Input
+ + + +
Lemma fresh_ok F g id seed s :
  server_ok F s -> seed_from F id seed ->
  let '(w, t) := new_channel 4096 (world s) in
  server_ok F (mkServer (<[id := mkHandle t g]> (streams s))
    (spawned s ++ [mkTask id g t (s_version c) (stream_config c id) (v2_config c id seed)]) (active_streams s) w).
Proof.
  intros [K A Rg Fd Md] Hseed. pose proof (new_unknown 4096 (world s)) as Hu. pose proof (known_new 4096 (world s)) as Hk.
  pose proof (new_channel_fresh 4096 (world s)) as (_ & _ & _ & Hacc). destruct (new_channel 4096 (world s)) as [w t].
  cbn [fst snd] in *. set (k0 := mkTask id g t _ _ _). split; cbn [spawned streams world].
  - intros k [Hin| ->%list_elem_of_singleton]%elem_of_app; [|by apply Hk; right]. apply Hk. left. by apply K.
  - rewrite map_app. apply NoDup_app. split_and!; [done| |by apply NoDup_singleton].
    intros x Hx ->%list_elem_of_singleton. apply list_elem_of_fmap in Hx as (k & Hx & Hin). apply Hu. cbn in Hx.
    rewrite Hx. by apply K.
  - intros i h. rewrite lookup_insert_Some. intros [[<- <-]|[_ Hi]].
    + exists k0. split; [apply elem_of_app; right; by apply list_elem_of_singleton|done].
    + destruct (Rg i h Hi) as (k & Hin & Hrest). exists k. split; [by apply elem_of_app; left|done].
  - intros k msg. rewrite Hacc. intros [Hin| ->%list_elem_of_singleton]%elem_of_app Hm; [by apply (Fd k)|].
    cbn [t_tx k0] in Hm. rewrite unknown_empty in Hm by done. by apply not_elem_of_nil in Hm.
  - intros k [Hin| ->%list_elem_of_singleton]%elem_of_app; [by apply Md|]. split_and!; [done..|]. by exists seed.
Qed.
Lemma ensure_ok F id seed s :
  server_ok F s -> seed_from F id seed ->
  let '(s', t) := ensure_stream c id seed s in server_ok F s' /\ grown s s' /\ owner (spawned s') t id.
Proof.
  intros Hs Hseed. unfold ensure_stream.
  pose proof (fun g => fresh_ok F g id seed s Hs Hseed) as Hf. destruct (new_channel 4096 (world s)) as [w t].
  assert (Hnew : forall g, let s' := mkServer (<[id := mkHandle t g]> (streams s))
    (spawned s ++ [mkTask id g t (s_version c) (stream_config c id) (v2_config c id seed)]) (active_streams s) w in
    server_ok F s' /\ grown s s' /\ owner (spawned s') t id).
  { intros g. split; [apply Hf|]. split; [split; [by eexists|done]|]. cbn [spawned].
    eexists. split; [apply elem_of_app; right; by apply list_elem_of_singleton|done]. }
  destruct (streams s !! id) as [h|] eqn:Hh; [|apply Hnew]. destruct (negb _); [|apply Hnew].
  split; [done|]. split; [by apply grown_same|]. destruct (registered F s Hs id h Hh) as (k & Hin & Hid & Ht & _). by exists k.
Qed.
Lemma accepted_send (t : Tx) (msg : StreamMsg) (w : W) (t' : Tx) m :
  m ∈ accepted (try_send t msg w).1 t' -> m ∈ accepted w t' \/ (t' = t /\ m = msg).
Proof.
  assert (same_channel t' t = false \/ same_channel t' t = true) as Hsame by (destruct (same_channel t' t); auto).
  destruct (tx_closed w t) eqn:Hc; [rewrite send_when_closed by done; by left|].
  destruct (send_when_open t msg w Hc) as (_ & Hother & Ha).
  destruct Hsame as [Hne|He%same_channel_eq].
  - rewrite Hother; [by left|]. intros He%same_channel_eq. congruence.
  - subst t'. destruct Ha as [[_ ->]|[_ ->]]; [|by left]. intros [Hm|Hm%list_elem_of_singleton]%elem_of_app; auto.
Qed.
Lemma owner_stream F t id s k : server_ok F s -> owner (spawned s) t id -> k ∈ spawned s -> t_tx k = t -> t_stream k = id.
Proof.
  intros [_ A _ _ _] (k0 & Hk0 & Ht0 & <-) Hk Ht.
  destruct (list_elem_of_lookup_1 _ _ Hk) as [i Hi]. destruct (list_elem_of_lookup_1 _ _ Hk0) as [j Hj].
  assert (i = j) as ->.
  { apply (NoDup_lookup (map t_tx (spawned s)) i j t); [done| |]; rewrite list_lookup_fmap.
    - rewrite Hi. cbn. by rewrite Ht.
    - rewrite Hj. cbn. by rewrite Ht0. }
  congruence.
Qed.
Lemma send_ok F t id msg s :
  server_ok F s -> owner (spawned s) t id -> F id (inl msg) ->
  let '(s', back) := try_send_stream_msg t msg s in
  server_ok F s' /\ grown s s' /\ (back = None \/ back = Some msg).
Proof.
  intros Hs Ho HF. pose proof (owner_stream F t id s) as Hstream. pose proof Hs as [K A Rg Fd Md]. unfold try_send_stream_msg.
  pose proof (known_send t msg (world s)) as Hk.
  assert (Hacc : forall k m, k ∈ spawned s -> m ∈ accepted (try_send t msg (world s)).1 (t_tx k) -> F (t_stream k) (inl m)).
  { intros k m Hin Hm. apply accepted_send in Hm as [Hm|[Ht ->]]; [by apply Fd|by rewrite (Hstream k)]. }
  destruct (try_send t msg (world s)) as [w res]. cbn [fst] in *.
  assert (Hok : server_ok F (with_world w s)) by (split; cbn [with_world spawned streams world]; [intros; by apply Hk, K|done..]).
  assert (Hgr : grown s (with_world w s)) by (by apply grown_same).
  destruct res; (split; [done|]; split; [done|]); auto.
Qed.
Lemma evict_ok F t id s :
  server_ok F s -> server_ok F (evict_stream_if_same_sender id t s) /\ grown s (evict_stream_if_same_sender id t s).
Proof.
  intros Hs. unfold evict_stream_if_same_sender. destruct (streams s !! id); [|by split; [|apply grown_same]].
  destruct (same_channel _ _); [|by split; [|apply grown_same]]. split; [|by apply grown_same].
  destruct Hs as [K A Rg Fd Md]. split; [done|done| |done|done]. intros i h'. cbn [streams with_streams].
  intros [_ Hi]%lookup_delete_Some. by apply Rg.
Qed.
Lemma task_ok F t l l' s s' :
  server_ok F s -> task_next t l s = Some (l', s') -> server_ok F s' /\ spawned s' = spawned s.
Proof.
  intros [K A Rg Fd Md]. destruct l; cbn [task_next]; [intros [= <- <-]..|done].
  - by split.
  - split; [|done]. split; cbn [pipeline_ended with_world spawned streams world]; [intros; by apply known_drop, K|done|done| |done].
    intros k msg Hk. rewrite drop_accepted. by apply Fd.
  - split; [|done]. split; [done|done| |done|done]. intros i h. cbn [task_cleanup streams].
    destruct (streams s !! t_stream t); [|apply Rg]. destruct (_ =? _); [|apply Rg]. intros [_ Hi]%lookup_delete_Some. by apply Rg.
Qed.

(** *** Connections *)
Definition heard (o : bytes) (r : R) : Prop :=
  says_token o /\ bytes_ok (pending r) /\ exists hello ms, came_from o (hello :: ms) (pending r).
Definition phase_ok (o : bytes) (l : list (@task Tx)) (p : phase) : Prop :=
  match p with
  | Waiting r => pending r = o /\ bytes_ok o
  | Greeting r hs => heard o r /\ exists hello, greeting o hello /\ hs ⊆ hello_streams hello
  | Ready r => heard o r
  | Got r m => heard o r /\ exists hello ms, came_from o (hello :: ms ++ [m]) (pending r)
  | Sending r t id msg | Resending r t id msg => heard o r /\ spoken o id msg /\ owner l t id
  | Evicting r _ id msg | Recreating r id msg => heard o r /\ spoken o id msg
  | Closed _ => True
  end.
Lemma phase_grown o s s' (p : phase) : grown s s' -> phase_ok o (spawned s) p -> phase_ok o (spawned s') p.
Proof. intros Hg. destruct p; cbn [phase_ok]; try done; intros (? & ? & ?); split_and!; try done; by eapply owner_grown. Qed.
+ + + +
Directions
Your answer should consist solely of the lines from the one containing "match p with" through the last line of the listing, written out word for word.

Response to the exercise
  match p with
  | Waiting r => pending r = o /\ bytes_ok o
  | Greeting r hs => heard o r /\ exists hello, greeting o hello /\ hs ⊆ hello_streams hello
  | Ready r => heard o r
  | Got r m => heard o r /\ exists hello ms, came_from o (hello :: ms ++ [m]) (pending r)
  | Sending r t id msg | Resending r t id msg => heard o r /\ spoken o id msg /\ owner l t id
  | Evicting r _ id msg | Recreating r id msg => heard o r /\ spoken o id msg
  | Closed _ => True
  end.
Lemma phase_grown o s s' (p : phase) : grown s s' -> phase_ok o (spawned s) p -> phase_ok o (spawned s') p.
Proof. intros Hg. destruct p; cbn [phase_ok]; try done; intros (? & ? & ?); split_and!; try done; by eapply owner_grown. Qed.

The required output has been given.